__Exercise data__.

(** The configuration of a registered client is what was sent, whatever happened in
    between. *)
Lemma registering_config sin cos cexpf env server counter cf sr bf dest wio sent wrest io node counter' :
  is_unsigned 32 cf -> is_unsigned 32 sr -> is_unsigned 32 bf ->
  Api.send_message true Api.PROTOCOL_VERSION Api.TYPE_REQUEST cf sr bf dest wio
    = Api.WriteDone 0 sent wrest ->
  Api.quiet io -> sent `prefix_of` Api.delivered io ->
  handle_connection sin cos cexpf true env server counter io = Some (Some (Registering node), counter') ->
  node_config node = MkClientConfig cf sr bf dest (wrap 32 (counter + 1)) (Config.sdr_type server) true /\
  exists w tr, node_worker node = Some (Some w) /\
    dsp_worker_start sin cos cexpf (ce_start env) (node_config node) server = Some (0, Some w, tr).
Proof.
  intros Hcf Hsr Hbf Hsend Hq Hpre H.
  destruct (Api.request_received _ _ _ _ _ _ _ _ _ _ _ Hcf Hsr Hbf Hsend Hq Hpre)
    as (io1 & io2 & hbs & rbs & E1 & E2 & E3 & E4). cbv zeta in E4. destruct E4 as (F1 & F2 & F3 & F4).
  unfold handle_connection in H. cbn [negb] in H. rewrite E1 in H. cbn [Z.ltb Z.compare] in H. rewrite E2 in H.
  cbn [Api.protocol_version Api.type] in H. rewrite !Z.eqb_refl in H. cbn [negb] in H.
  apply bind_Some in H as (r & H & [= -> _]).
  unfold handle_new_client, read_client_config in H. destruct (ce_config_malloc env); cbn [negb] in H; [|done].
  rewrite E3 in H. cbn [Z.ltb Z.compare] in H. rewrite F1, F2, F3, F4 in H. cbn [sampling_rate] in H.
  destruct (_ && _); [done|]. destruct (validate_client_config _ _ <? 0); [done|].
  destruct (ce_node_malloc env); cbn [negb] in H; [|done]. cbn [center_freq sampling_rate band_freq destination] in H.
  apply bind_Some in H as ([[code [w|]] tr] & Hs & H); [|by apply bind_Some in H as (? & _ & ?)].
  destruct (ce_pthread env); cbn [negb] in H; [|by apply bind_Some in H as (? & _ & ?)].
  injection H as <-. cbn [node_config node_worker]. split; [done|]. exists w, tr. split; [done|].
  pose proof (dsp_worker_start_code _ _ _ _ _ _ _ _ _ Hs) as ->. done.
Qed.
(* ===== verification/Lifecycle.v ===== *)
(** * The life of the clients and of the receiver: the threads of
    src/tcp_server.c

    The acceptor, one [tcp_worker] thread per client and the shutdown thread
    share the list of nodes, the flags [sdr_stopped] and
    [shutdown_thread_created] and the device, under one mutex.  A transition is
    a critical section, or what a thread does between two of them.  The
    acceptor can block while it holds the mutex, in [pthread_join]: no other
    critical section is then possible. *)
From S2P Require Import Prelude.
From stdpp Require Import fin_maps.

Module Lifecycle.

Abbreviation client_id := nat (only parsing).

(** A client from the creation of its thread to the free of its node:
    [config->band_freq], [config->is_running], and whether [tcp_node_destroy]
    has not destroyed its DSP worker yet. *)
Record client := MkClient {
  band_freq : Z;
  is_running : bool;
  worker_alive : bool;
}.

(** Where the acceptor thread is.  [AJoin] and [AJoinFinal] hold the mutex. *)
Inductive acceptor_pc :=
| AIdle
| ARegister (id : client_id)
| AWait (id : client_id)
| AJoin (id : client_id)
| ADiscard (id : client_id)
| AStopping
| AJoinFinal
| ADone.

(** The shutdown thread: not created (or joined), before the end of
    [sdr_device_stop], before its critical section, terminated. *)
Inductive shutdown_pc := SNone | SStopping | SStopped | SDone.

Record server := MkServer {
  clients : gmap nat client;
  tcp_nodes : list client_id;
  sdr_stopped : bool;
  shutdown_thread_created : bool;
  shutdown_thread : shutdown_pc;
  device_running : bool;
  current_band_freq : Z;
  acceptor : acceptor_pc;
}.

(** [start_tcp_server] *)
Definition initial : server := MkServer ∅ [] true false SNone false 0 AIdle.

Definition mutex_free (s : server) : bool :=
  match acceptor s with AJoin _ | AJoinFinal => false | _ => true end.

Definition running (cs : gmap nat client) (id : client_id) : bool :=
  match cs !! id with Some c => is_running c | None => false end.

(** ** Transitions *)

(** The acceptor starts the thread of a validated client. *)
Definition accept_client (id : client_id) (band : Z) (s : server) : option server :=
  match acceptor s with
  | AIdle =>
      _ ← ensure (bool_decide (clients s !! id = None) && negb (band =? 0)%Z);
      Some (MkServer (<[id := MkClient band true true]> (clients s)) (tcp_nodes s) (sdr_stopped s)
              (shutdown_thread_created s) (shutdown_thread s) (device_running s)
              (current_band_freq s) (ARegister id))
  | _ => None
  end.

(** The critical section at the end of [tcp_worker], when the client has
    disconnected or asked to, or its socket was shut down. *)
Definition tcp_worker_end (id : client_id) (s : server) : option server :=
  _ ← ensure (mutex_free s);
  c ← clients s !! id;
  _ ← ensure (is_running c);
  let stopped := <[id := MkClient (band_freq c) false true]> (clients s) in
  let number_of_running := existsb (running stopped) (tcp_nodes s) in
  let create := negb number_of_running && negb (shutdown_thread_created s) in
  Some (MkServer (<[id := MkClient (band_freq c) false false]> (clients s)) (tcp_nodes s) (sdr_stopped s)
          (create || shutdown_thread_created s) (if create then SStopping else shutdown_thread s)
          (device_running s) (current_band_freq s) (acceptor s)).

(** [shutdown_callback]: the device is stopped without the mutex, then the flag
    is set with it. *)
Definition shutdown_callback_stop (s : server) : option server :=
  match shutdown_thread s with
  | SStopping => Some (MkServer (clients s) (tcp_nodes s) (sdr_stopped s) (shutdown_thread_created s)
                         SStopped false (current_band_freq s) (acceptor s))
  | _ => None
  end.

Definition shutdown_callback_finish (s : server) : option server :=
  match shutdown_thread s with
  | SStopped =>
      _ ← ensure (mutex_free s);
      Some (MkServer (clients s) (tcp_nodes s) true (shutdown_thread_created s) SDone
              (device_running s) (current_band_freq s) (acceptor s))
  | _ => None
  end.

...

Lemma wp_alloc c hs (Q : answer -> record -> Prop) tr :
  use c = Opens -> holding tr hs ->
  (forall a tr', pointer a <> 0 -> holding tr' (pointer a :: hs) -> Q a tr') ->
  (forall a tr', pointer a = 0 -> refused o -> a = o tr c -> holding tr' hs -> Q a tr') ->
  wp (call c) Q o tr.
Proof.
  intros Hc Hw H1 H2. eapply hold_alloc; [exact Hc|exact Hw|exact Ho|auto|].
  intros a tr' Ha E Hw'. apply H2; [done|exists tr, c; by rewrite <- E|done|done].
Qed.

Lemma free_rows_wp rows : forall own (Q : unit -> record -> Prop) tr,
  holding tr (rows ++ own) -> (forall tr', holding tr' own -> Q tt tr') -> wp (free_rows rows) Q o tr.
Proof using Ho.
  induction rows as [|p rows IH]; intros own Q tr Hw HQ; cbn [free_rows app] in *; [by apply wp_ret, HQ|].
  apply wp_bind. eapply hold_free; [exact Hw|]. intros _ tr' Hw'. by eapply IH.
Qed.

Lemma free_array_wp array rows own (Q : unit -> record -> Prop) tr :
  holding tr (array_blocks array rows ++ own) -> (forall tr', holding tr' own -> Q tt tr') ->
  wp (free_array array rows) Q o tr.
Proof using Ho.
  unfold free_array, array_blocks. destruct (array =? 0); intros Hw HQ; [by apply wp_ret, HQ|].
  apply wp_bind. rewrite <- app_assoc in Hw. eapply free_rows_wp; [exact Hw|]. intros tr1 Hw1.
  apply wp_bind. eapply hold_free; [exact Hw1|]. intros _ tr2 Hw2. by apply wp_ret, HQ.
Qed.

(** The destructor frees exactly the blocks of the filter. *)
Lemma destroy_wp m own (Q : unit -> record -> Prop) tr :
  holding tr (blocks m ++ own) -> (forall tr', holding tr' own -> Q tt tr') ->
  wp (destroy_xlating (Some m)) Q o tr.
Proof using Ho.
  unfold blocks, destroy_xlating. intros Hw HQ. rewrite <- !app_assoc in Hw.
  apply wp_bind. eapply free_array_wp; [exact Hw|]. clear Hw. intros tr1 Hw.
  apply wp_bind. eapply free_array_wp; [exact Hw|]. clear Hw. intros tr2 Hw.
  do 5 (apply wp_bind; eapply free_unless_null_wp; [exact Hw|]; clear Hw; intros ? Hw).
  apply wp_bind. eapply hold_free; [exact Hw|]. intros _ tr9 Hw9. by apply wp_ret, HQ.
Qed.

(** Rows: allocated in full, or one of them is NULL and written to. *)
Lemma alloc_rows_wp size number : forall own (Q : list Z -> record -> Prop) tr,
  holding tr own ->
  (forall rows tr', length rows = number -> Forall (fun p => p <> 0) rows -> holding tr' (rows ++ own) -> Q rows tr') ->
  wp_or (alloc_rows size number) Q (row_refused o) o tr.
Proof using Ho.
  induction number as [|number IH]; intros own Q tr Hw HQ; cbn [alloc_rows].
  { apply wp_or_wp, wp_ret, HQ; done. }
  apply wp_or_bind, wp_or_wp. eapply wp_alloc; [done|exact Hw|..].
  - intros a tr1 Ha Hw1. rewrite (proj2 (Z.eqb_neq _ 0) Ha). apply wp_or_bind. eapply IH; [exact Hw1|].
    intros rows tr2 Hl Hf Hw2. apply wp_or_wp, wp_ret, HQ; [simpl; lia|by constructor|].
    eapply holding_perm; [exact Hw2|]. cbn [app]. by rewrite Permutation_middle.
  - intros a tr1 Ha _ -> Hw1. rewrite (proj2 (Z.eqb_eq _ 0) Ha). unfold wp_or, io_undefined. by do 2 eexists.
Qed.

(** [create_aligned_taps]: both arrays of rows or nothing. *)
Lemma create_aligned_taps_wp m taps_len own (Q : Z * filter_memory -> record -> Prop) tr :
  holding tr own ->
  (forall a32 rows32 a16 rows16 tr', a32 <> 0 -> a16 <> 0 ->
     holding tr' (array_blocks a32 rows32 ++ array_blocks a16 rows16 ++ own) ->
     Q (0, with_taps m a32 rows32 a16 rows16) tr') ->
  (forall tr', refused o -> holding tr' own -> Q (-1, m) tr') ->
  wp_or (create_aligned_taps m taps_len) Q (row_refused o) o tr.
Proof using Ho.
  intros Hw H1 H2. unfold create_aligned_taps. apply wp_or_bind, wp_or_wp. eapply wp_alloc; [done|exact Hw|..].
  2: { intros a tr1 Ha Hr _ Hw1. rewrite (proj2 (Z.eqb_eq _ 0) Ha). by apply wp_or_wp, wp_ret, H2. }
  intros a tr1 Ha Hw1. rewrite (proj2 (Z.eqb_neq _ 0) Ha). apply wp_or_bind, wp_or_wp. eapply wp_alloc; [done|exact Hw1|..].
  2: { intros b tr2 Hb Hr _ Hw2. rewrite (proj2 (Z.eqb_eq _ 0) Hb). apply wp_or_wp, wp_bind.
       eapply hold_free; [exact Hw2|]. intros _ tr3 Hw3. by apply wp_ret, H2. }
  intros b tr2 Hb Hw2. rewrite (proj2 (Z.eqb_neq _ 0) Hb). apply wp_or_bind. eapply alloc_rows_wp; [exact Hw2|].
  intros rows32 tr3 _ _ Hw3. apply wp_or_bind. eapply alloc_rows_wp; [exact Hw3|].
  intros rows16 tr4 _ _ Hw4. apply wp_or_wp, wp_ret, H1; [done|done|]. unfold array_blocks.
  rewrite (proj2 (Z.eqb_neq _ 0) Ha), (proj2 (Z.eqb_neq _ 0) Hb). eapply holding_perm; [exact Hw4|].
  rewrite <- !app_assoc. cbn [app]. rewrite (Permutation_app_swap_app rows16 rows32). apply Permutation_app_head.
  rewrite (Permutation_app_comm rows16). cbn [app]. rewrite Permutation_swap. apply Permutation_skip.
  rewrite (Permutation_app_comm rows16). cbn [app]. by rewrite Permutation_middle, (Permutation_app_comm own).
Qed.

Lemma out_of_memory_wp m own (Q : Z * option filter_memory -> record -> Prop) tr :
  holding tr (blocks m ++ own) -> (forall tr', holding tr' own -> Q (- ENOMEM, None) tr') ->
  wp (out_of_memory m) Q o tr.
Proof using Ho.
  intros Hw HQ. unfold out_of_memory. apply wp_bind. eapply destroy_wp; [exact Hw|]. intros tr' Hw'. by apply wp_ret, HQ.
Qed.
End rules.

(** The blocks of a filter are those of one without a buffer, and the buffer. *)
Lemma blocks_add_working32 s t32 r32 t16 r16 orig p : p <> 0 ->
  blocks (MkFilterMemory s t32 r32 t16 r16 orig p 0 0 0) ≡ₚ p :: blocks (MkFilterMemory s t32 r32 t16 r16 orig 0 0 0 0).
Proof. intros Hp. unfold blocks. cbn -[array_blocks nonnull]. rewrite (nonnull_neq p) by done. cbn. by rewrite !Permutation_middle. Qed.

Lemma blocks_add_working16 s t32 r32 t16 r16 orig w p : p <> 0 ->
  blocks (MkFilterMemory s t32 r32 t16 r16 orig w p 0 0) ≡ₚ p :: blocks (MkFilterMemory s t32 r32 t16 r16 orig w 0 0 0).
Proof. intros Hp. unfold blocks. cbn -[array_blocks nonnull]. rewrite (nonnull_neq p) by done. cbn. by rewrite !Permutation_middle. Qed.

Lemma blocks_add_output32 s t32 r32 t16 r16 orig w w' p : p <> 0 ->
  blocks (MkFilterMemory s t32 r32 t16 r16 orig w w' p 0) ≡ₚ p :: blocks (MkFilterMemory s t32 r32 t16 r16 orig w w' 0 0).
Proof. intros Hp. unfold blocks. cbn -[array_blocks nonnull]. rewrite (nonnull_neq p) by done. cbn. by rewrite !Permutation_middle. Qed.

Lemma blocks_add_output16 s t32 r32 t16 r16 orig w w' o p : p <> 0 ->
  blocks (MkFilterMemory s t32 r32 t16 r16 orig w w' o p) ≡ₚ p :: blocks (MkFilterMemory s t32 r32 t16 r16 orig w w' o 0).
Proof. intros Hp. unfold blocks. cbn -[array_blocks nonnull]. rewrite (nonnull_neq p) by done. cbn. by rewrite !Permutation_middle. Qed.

__Task goal__. Every line above from the line with "(** A client" to the line with "(** The acceptor" is wanted, ends included; write them out exactly and add no other line.

__Final answer__.
(** A client from the creation of its thread to the free of its node:
    [config->band_freq], [config->is_running], and whether [tcp_node_destroy]
    has not destroyed its DSP worker yet. *)
Record client := MkClient {
  band_freq : Z;
  is_running : bool;
  worker_alive : bool;
}.

(** Where the acceptor thread is.  [AJoin] and [AJoinFinal] hold the mutex. *)
Inductive acceptor_pc :=
| AIdle
| ARegister (id : client_id)
| AWait (id : client_id)
| AJoin (id : client_id)
| ADiscard (id : client_id)
| AStopping
| AJoinFinal
| ADone.

(** The shutdown thread: not created (or joined), before the end of
    [sdr_device_stop], before its critical section, terminated. *)
Inductive shutdown_pc := SNone | SStopping | SStopped | SDone.

Record server := MkServer {
  clients : gmap nat client;
  tcp_nodes : list client_id;
  sdr_stopped : bool;
  shutdown_thread_created : bool;
  shutdown_thread : shutdown_pc;
  device_running : bool;
  current_band_freq : Z;
  acceptor : acceptor_pc;
}.

(** [start_tcp_server] *)
Definition initial : server := MkServer ∅ [] true false SNone false 0 AIdle.

Definition mutex_free (s : server) : bool :=
  match acceptor s with AJoin _ | AJoinFinal => false | _ => true end.

Definition running (cs : gmap nat client) (id : client_id) : bool :=
  match cs !! id with Some c => is_running c | None => false end.

(** ** Transitions *)

(** The acceptor starts the thread of a validated client. *)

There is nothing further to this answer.